The institutional response in the US to Trump’s power grabs has been shockingly muted. Much of Congress, controlled by his own party, has not challenged his supercharged expansion of executive power. The leaders of the US’ most powerful technology companies have made significant donations and sought to placate the president. Some big law firms and prestigious universities have made deals rather than assert their independence, and some media organizations seem afraid to attract the president’s ire.

Has the US switched sides on the human rights playing field? While US engagement with human rights institutions has always been selective, China and Russia have long pursued an illiberal agenda. They stand much to gain from a US government that now expresses open hostility to universal rights. China and Russia remain strategic rivals of the US, but all three countries are now led by leaders who share open disdain for norms and institutions that could constrain their power.

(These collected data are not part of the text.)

(* ===== verification/DAGCycle.v ===== *)
(** * scheduler/DAG: the check for cycles

    [hasCycle] removes the edges of the nodes without predecessors until none
    is left.  The invariant of its loops counts, for every key, the edges that
    still lead to it. *)

From stdpp Require Import base list strings relations.
From S2P Require Import Prelude DAG.

Open Scope Z_scope.

(** ** Counting the edges to a key *)

Definition occ_in (k : Key) (l : list Key) : Z := zlen (filter (.= k) l).

Definition occ (k : Key) (g : list (list Key)) : Z := occ_in k (concat g).

Lemma occ_in_app k l l' : occ_in k (l ++ l') = occ_in k l + occ_in k l'.
Proof. unfold occ_in. rewrite filter_app. apply zlen_app. Qed.

Lemma occ_in_one k x : occ_in k [x] = if decide (x = k) then 1 else 0.
Proof. unfold occ_in. rewrite filter_cons, filter_nil. by case_decide. Qed.

Lemma occ_in_cons k x l : occ_in k (x :: l) = (if decide (x = k) then 1 else 0) + occ_in k l.
Proof. change (x :: l) with ([x] ++ l). by rewrite occ_in_app, occ_in_one. Qed.

Lemma occ_in_zero k l : occ_in k l = 0 <-> k ∉ l.
Proof.
  unfold occ_in, zlen. split.
  - intros H Hk. assert (k ∈ filter (.= k) l) as Hf by (by apply list_elem_of_filter).
    destruct (filter (.= k) l); [by apply elem_of_nil in Hf|]. simpl in H. lia.
  - intros H. induction l as [|x l IH]; [done|]. apply not_elem_of_cons in H as [Hx H].
    rewrite filter_cons_False by done. by apply IH.
Qed.

Lemma occ_in_bounds k l : 0 <= occ_in k l <= zlen l.
Proof. unfold occ_in, zlen. pose proof (length_filter (.= k) l). lia. Qed.

Lemma occ_bounds k g : 0 <= occ k g <= zlen (concat g).
Proof. apply occ_in_bounds. Qed.

Lemma occ_app k g g' : occ k (g ++ g') = occ k g + occ k g'.
Proof. unfold occ. by rewrite concat_app, occ_in_app. Qed.

Lemma occ_nonzero k g : occ k g <> 0 <-> exists a l, g !! a = Some l /\ k ∈ l.
Proof.
  unfold occ. rewrite occ_in_zero. split.
  - intros H. apply dec_stable in H. apply list_elem_of_In, in_concat in H as (l & Hl & Hk).
    apply list_elem_of_In, list_elem_of_lookup in Hl as [a Ha]. exists a, l. by rewrite list_elem_of_In.
  - intros (a & l & Ha & Hk) H. apply H. apply list_elem_of_In, in_concat.
    exists l. rewrite <- !list_elem_of_In. split; [by eapply list_elem_of_lookup_2|done].
Qed.

Lemma occ_zero_no k g a l : occ k g = 0 -> g !! a = Some l -> k ∉ l.
Proof. intros Hz Ha Hk. assert (occ k g <> 0); [|done]. apply occ_nonzero. eauto. Qed.

(** Replacing one list of edges. *)
Lemma occ_insert k g a l l' :
  g !! a = Some l -> occ k (<[a := l']> g) = occ k g - occ_in k l + occ_in k l'.
Proof.
  intros Ha. rewrite insert_take_drop by (by eapply lookup_lt_Some).
  rewrite <- (take_drop_middle g a l Ha) at 3. rewrite !occ_app.
  unfold occ; simpl. rewrite !occ_in_app. lia.
Qed.

Lemma last_removelast {A} (l : list A) x : last l = Some x -> l = removelast l ++ [x].
Proof.
  intros H. destruct l as [|y l] using rev_ind; [done|].
  rewrite last_snoc in H. rewrite removelast_last. by simplify_eq.
Qed.

(** ** Cycles in finite graphs *)

Lemma backward_cycle (R : Key -> Key -> Prop) (n : nat) (S : Key -> Prop) :
  (forall k, S k -> (k < n)%nat) -> (forall k, S k -> exists a, S a /\ R a k) ->
  (exists k, S k) -> exists k, tc R k k.
Proof.
  intros Hn Hpred [k0 Hk0].
  assert (forall m L k, (length L + m = n)%nat -> NoDup (k :: L) -> S k -> Forall S L ->
    Forall (tc R k) L -> exists k, tc R k k) as Hwalk; 
    [|apply (Hwalk n [] k0); [done|apply NoDup_singleton|done|by constructor|by constructor]].
  induction m as [|m IH]; intros L k Hm Hnd Hk HL Htc.
  - exfalso. assert (k :: L ⊆ seq 0 n) as Hsub.
    { intros x Hx. apply elem_of_seq. split; [lia|]. apply Hn.
      apply elem_of_cons in Hx as [->|Hx]; [done|]. by rewrite Forall_forall in HL; apply HL. }
    pose proof (submseteq_length _ _ (NoDup_submseteq _ _ Hnd Hsub)) as Hlen.
    rewrite length_seq in Hlen. simpl in Hlen. lia.
  - destruct (Hpred k Hk) as (a & Ha & Hak).
    destruct (decide (a ∈ k :: L)) as [Hin|Hnin].
    + exists a. apply elem_of_cons in Hin as [->|Hin]; [by apply tc_once|].
      eapply tc_l; [done|]. by rewrite Forall_forall in Htc; apply Htc.
    + apply (IH (k :: L) a); [simpl; lia|by apply NoDup_cons|done|by apply Forall_cons|].
      apply Forall_cons. split; [by apply tc_once|].
      eapply Forall_impl; [exact Htc|]. intros x Hx. by eapply tc_l.
Qed.

Lemma ranked_acyclic (R : Key -> Key -> Prop) (rank : Key -> nat) :
  (forall a b, R a b -> (rank a < rank b)%nat) -> forall k, ~ tc R k k.
Proof.
  intros Hrank k Hk. assert (forall a b, tc R a b -> (rank a < rank b)%nat) as H; [|specialize (H k k Hk); lia].
  intros a b Hab. induction Hab as [a b Hab|a b c Hab _ IH]; [by apply Hrank|]. specialize (Hrank a b Hab). lia.
Qed.

(** ** What [add] and [dependency] keep *)

Section Graph.
Context {VoidFunc : Type}.
Implicit Types (ns : list (Node VoidFunc)).

Abbreviation edges_of ns := (nexts <$> ns).

(** [waitCount] counts the edges that lead to a node. *)
Record dag_ok ns : Prop := {
  ok_range : forall a l b, edges_of ns !! a = Some l -> b ∈ l -> (b < length ns)%nat;
  ok_wait : forall k x, ns !! k = Some x -> waitCount x = u64 (occ k (edges_of ns));
  ok_prev : forall k x, ns !! k = Some x -> hasPrev x = bool_decide (occ k (edges_of ns) <> 0);
}.

Definition push_next (b : Key) (x : Node VoidFunc) : Node VoidFunc := mkNode (func x) (nexts x ++ [b]) (hasPrev x) (waitCount x).
Definition inc_wait (x : Node VoidFunc) : Node VoidFunc := mkNode (func x) (nexts x) true (u64 (waitCount x + 1)).

Definition with_edge (a b : Key) ns : list (Node VoidFunc) := alter inc_wait b (alter (push_next b) a ns).

Lemma set_node_run i f ns x :
  ns !! i = Some x -> set_node i f ns = Ok tt (alter f i ns).
Proof.
  intros Hi. unfold set_node, dag_node, mbind, M_bind, bind, gets, of_option. rewrite Hi.
  unfold ret, modify. f_equal. apply list_eq. intros j. destruct (decide (i = j)) as [<-|Hij].
  - rewrite list_lookup_insert_eq by (by eapply lookup_lt_Some). by rewrite list_lookup_alter_eq, Hi.
  - by rewrite list_lookup_insert_ne, list_lookup_alter_ne by done.
Qed.

Lemma set_node_inv i f ns u ns' : set_node i f ns = Ok u ns' -> (i < length ns)%nat /\ ns' = alter f i ns.
Proof.
  destruct (ns !! i) as [x|] eqn:Hi.
  - erewrite set_node_run by done. intros. simplify_eq. split; [by eapply lookup_lt_Some|done].
  - unfold set_node, dag_node, mbind, M_bind, bind, gets, of_option. by rewrite Hi.
Qed.

Lemma alter_twice {A} (f g h : A -> A) i (l : list A) :
  (forall y : A, g (f y) = h y) -> alter g i (alter f i l) = alter h i l.
Proof.
  intros H. apply list_eq. intros j. destruct (decide (i = j)) as [<-|Hij].
  - rewrite !list_lookup_alter_eq. destruct (l !! i); simpl; by rewrite ?H.
  - by rewrite !list_lookup_alter_ne.
Qed.

Lemma dependency_run a b ns :
  (a < length ns)%nat -> (b < length ns)%nat -> dependency a b ns = Ok tt (with_edge a b ns).
Proof.
  intros [xa Ha]%lookup_lt_is_Some [xb Hb]%lookup_lt_is_Some. unfold dependency.
  erewrite run_bind by (by eapply set_node_run).
  assert (is_Some (alter (push_next b) a ns !! b)) as [xb' Hb'].
  { apply lookup_lt_is_Some. rewrite length_alter. by eapply lookup_lt_Some. }
  erewrite run_bind by (by eapply set_node_run).
  unfold push_next in Hb'. erewrite set_node_run; [|by rewrite list_lookup_alter_eq, Hb'].
  f_equal. by apply alter_twice.
Qed.

Lemma dependency_inv a b ns u ns' :
  dependency a b ns = Ok u ns' -> (a < length ns)%nat /\ (b < length ns)%nat.
Proof.
  unfold dependency. intros ([] & s1 & [Ha ->]%set_node_inv & H)%run_bind_inv.
  apply run_bind_inv in H as ([] & s2 & [Hb _]%set_node_inv & _). by rewrite length_alter in Hb.
Qed.

Lemma edges_alter f g i ns : (forall x, nexts (f x) = g (nexts x)) -> edges_of (alter f i ns) = alter g i (edges_of ns).
Proof. intros H. apply list_fmap_alter. apply Forall_forall. auto. Qed.

Lemma edges_with_edge a b ns :
  edges_of (with_edge a b ns) = alter (fun l => l ++ [b]) a (edges_of ns).
Proof.
  unfold with_edge. rewrite (edges_alter _ id) by done. rewrite (edges_alter _ (fun l => l ++ [b])) by done.
  apply list_eq. intros j. destruct (decide (b = j)) as [<-|Hj].
  - rewrite list_lookup_alter_eq. by destruct (_ !! b).
  - by rewrite list_lookup_alter_ne.
Qed.

Lemma occ_alter k g a b :
  (a < length g)%nat -> occ k (alter (fun l => l ++ [b]) a g) = occ k g + if decide (b = k) then 1 else 0.
Proof.
  intros [l Ha]%lookup_lt_is_Some.
  replace (alter _ a g) with (<[a := l ++ [b]]> g).
  - rewrite (occ_insert _ _ _ l) by done. rewrite occ_in_app, occ_in_one. lia.
  - apply list_eq. intros j. destruct (decide (a = j)) as [<-|Hj].
    + rewrite list_lookup_insert_eq by (by eapply lookup_lt_Some). by rewrite list_lookup_alter_eq, Ha.
    + by rewrite list_lookup_insert_ne, list_lookup_alter_ne.
Qed.

Lemma occ_with_edge k a b ns :
  (a < length ns)%nat ->
  occ k (edges_of (with_edge a b ns)) = occ k (edges_of ns) + if decide (b = k) then 1 else 0.
Proof. intros Ha. rewrite edges_with_edge. apply occ_alter. by rewrite length_fmap. Qed.

Lemma length_with_edge a b ns : length (with_edge a b ns) = length ns.
Proof. unfold with_edge. by rewrite !length_alter. Qed.

(** A node after the edge: the fields that the edge does not touch are kept. *)
Lemma lookup_with_edge a b ns k y :
  with_edge a b ns !! k = Some y ->
  exists x, ns !! k = Some x /\ func y = func x /\
    nexts y = (if decide (k = a) then nexts x ++ [b] else nexts x) /\
    hasPrev y = (if decide (k = b) then true else hasPrev x) /\
    waitCount y = (if decide (k = b) then u64 (waitCount x + 1) else waitCount x).
Proof.
  unfold with_edge. intros H. destruct (decide (k = b)) as [Eb|Hb], (decide (k = a)) as [Ea|Ha]; subst.
  all: repeat (rewrite list_lookup_alter_eq in H || rewrite list_lookup_alter_ne in H by congruence).
  all: destruct (ns !! _) as [x|]; simplify_eq/=; (by exists x) || by exists y.
Qed.

Lemma u64_add_l (p q : Z) : u64 (u64 p + q) = u64 (p + q).
Proof. unfold wrap. by rewrite Zplus_mod_idemp_l. Qed.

Together, they wield considerable economic, military, and diplomatic power. If they were to consistently act as allies of convenience to erode global rules, they could threaten the entire system. Already, a loose international network of countries such as North Korea, Iran, Venezuela, Myanmar, Cuba, and Belarus work in concert with Russia and China. These leaders share very little ideologically but align in undermining human rights and promoting a regressive international agenda. In word and in practice, the US government is now helping them in this endeavor.

Surveillance cameras installed in Lhasa, Tibet Autonomous Region, June 3, 2026. 
A television in a restaurant in Hong Kong shows a missile being launched during military exercises being held by China around the island of Taiwan, June 3, 2026.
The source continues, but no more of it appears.